AIM OF THE TASK
Instruction for the entries that follow: retype exactly the lines from the line with "NInf | _ => PInf end" to the line with "Qeq_bool x y", both included, and omit all others.

INFORMATION
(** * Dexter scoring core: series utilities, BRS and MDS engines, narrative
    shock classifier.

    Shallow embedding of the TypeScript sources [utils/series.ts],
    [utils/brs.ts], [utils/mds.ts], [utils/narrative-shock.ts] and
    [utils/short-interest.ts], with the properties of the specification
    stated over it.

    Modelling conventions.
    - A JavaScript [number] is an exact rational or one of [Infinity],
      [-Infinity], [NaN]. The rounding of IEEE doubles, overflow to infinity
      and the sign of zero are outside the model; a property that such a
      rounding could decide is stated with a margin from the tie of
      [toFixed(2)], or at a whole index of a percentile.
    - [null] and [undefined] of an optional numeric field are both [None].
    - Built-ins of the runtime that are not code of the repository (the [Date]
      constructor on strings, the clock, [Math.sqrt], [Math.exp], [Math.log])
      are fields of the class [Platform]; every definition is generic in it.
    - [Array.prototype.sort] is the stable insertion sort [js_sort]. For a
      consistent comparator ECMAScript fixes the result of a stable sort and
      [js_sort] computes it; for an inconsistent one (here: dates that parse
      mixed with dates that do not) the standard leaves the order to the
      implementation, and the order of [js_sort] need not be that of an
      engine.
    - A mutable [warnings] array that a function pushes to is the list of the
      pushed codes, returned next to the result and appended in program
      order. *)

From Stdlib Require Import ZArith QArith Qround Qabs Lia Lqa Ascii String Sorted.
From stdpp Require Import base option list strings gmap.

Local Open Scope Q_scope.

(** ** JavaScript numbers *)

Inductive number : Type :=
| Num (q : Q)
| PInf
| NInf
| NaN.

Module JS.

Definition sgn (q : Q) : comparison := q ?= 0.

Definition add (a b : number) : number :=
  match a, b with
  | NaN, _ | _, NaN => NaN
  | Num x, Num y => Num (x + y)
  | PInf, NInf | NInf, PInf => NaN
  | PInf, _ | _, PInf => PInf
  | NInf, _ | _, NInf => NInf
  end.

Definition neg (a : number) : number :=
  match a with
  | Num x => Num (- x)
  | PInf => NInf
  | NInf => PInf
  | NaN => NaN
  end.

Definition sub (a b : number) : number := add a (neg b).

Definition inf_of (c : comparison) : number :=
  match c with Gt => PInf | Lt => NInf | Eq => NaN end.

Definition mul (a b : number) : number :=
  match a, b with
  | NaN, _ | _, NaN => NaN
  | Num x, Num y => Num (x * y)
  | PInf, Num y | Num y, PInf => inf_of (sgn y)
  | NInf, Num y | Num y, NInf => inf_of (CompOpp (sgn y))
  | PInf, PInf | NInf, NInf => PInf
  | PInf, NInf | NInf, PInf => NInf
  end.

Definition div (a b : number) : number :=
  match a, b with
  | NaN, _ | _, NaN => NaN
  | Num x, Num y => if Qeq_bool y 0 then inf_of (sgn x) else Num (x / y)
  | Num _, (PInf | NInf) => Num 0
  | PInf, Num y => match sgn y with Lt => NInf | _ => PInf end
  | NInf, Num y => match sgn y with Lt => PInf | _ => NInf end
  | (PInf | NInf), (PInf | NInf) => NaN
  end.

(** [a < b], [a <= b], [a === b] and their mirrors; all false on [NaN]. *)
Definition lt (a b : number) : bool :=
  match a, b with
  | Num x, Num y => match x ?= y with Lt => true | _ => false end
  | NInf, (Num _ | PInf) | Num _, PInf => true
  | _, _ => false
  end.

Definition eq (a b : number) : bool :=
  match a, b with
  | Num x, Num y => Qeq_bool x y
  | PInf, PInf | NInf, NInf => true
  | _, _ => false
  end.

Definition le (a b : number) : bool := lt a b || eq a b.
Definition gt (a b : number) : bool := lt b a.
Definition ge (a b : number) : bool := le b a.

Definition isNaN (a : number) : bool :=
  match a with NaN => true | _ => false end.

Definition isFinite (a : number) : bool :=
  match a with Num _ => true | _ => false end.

YOUR RESPONSE
  | PInf, Num y => match sgn y with Lt => NInf | _ => PInf end
  | NInf, Num y => match sgn y with Lt => PInf | _ => NInf end
  | (PInf | NInf), (PInf | NInf) => NaN
  end.

(** [a < b], [a <= b], [a === b] and their mirrors; all false on [NaN]. *)
Definition lt (a b : number) : bool :=
  match a, b with
  | Num x, Num y => match x ?= y with Lt => true | _ => false end
  | NInf, (Num _ | PInf) | Num _, PInf => true
  | _, _ => false
  end.

Definition eq (a b : number) : bool :=
  match a, b with
  | Num x, Num y => Qeq_bool x y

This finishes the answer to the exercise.